Since fiat money is not based on any real assets, the government monopoly is free to just print more to finance their increasing lust for power.  They don't really care if it devalues, they can just print more.  It's "monopoly money" anyway, so to speak.  What do they care?  But we should care.  Every time they devalue our money by printing more, the value of your savings and investments go down, your purchasing power goes down and the over all economy declines as corporate investments and purchasing power also suffers.

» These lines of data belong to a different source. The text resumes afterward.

(** X1: when the sampler returns at least [n] draws of width [w] and every
    gradient has width [w], lines 71-79 of [fit n] (the two pickle dumps
    are not modelled) complete normally, set [n_iters] to [n], bind
    [sample] to the draws and [logpost_sample] to a new array of the same
    shape, whose first [n] rows are the gradients of the first [n] draws
    and whose other rows are zero. *)
Theorem fit_fills_gradients stan_draws grad n st w :
  let D := stan_draws (2 * n)%nat in
  rect (length D) w D → (n ≤ length D)%nat →
  (∀ r, r ∈ D → length (grad r) = w) →
  let st' := (fit stan_draws grad n st).1 in
  (fit stan_draws grad n st).2 = Ok PyNone ∧
  n_iters (self st') = n ∧
  sample (self st') ≠ logpost_sample (self st') ∧
  heap st' !! sample (self st') = Some D ∧
  heap st' !! logpost_sample (self st') =
    Some (map grad (take n D) ++ np_zeros (length D - n) w).
Proof.
  intros D HD Hn Hg st'. subst st'. rewrite fit_run. fold D.
  destruct (fit_refs_distinct (heap st) D) as (_ & _ & Hne).
  rewrite (fit_gradient_loop grad D w n) by done.
  cbn [fst snd self heap n_iters sample logpost_sample mbind outcome_bind obind].
  split; [done|]. split; [done|]. split; [done|]. split.
  - rewrite lookup_insert_ne by done. by rewrite lookup_insert_eq.
  - by rewrite lookup_insert_eq.
Qed.

Lemma fit_fills_gradients_witness :
  (fit ex_stan_draws ex_grad_log_prob 2 ex_state_new).2 = Ok PyNone ∧
  heap (fit ex_stan_draws ex_grad_log_prob 2 ex_state_new).1
    !! logpost_sample (self (fit ex_stan_draws ex_grad_log_prob 2 ex_state_new).1)
  = Some (map ex_grad_log_prob (take 2 ex_S) ++ np_zeros 1 2).
Proof.
  assert (HD : rect (length (ex_stan_draws (2 * 2))) 2 (ex_stan_draws (2 * 2))).
  { split; [reflexivity | repeat constructor]. }
  assert (Hn : (2 ≤ length (ex_stan_draws (2 * 2)))%nat) by (cbn; lia).
  assert (Hg : ∀ r, r ∈ ex_stan_draws (2 * 2) → length (ex_grad_log_prob r) = 2%nat).
  { intros r Hr. unfold ex_grad_log_prob, vopp. rewrite length_map.
    destruct HD as [_ HD]. rewrite Forall_forall in HD. by apply HD. }
  destruct (fit_fills_gradients ex_stan_draws ex_grad_log_prob 2 ex_state_new 2 HD Hn Hg)
    as (Hret & _ & _ & _ & HG).
  split; [exact Hret | exact HG].
Defined.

So, government has had its monopoly for 97 years now and have done a terrible job at it.  The only real solution for monopoly is...wait for it...COMPETITION!  Imagine that.  And the market and States are beginning to take matters into their own hands.  Dan Armstrong of ConnectMidichigan.com reports that "New types of money are popping up across Mid-Michigan and supporters say, it's not counterfeit, but rather a competing currency."  The International Business Times reports that "Utah just became the first US state to recognize gold as legal tender. Its Legal Tender Act of 2011 allows U.S. minted gold and silver coins to be recognized as legal tender in the value that reflects the market price for gold and silver."  Minnesota, North Carolina South Carolina, Idaho and Georgia are also considering similar  legislation.  I believe this is a good sign that the States are willing to do what is necessary for the welfare of their own people.  Competition is good.

Hayek said, "Abolishing the government monopoly on issuing money would deprive governments of persuing monetary policies...that's what I want to see."  And, so do I.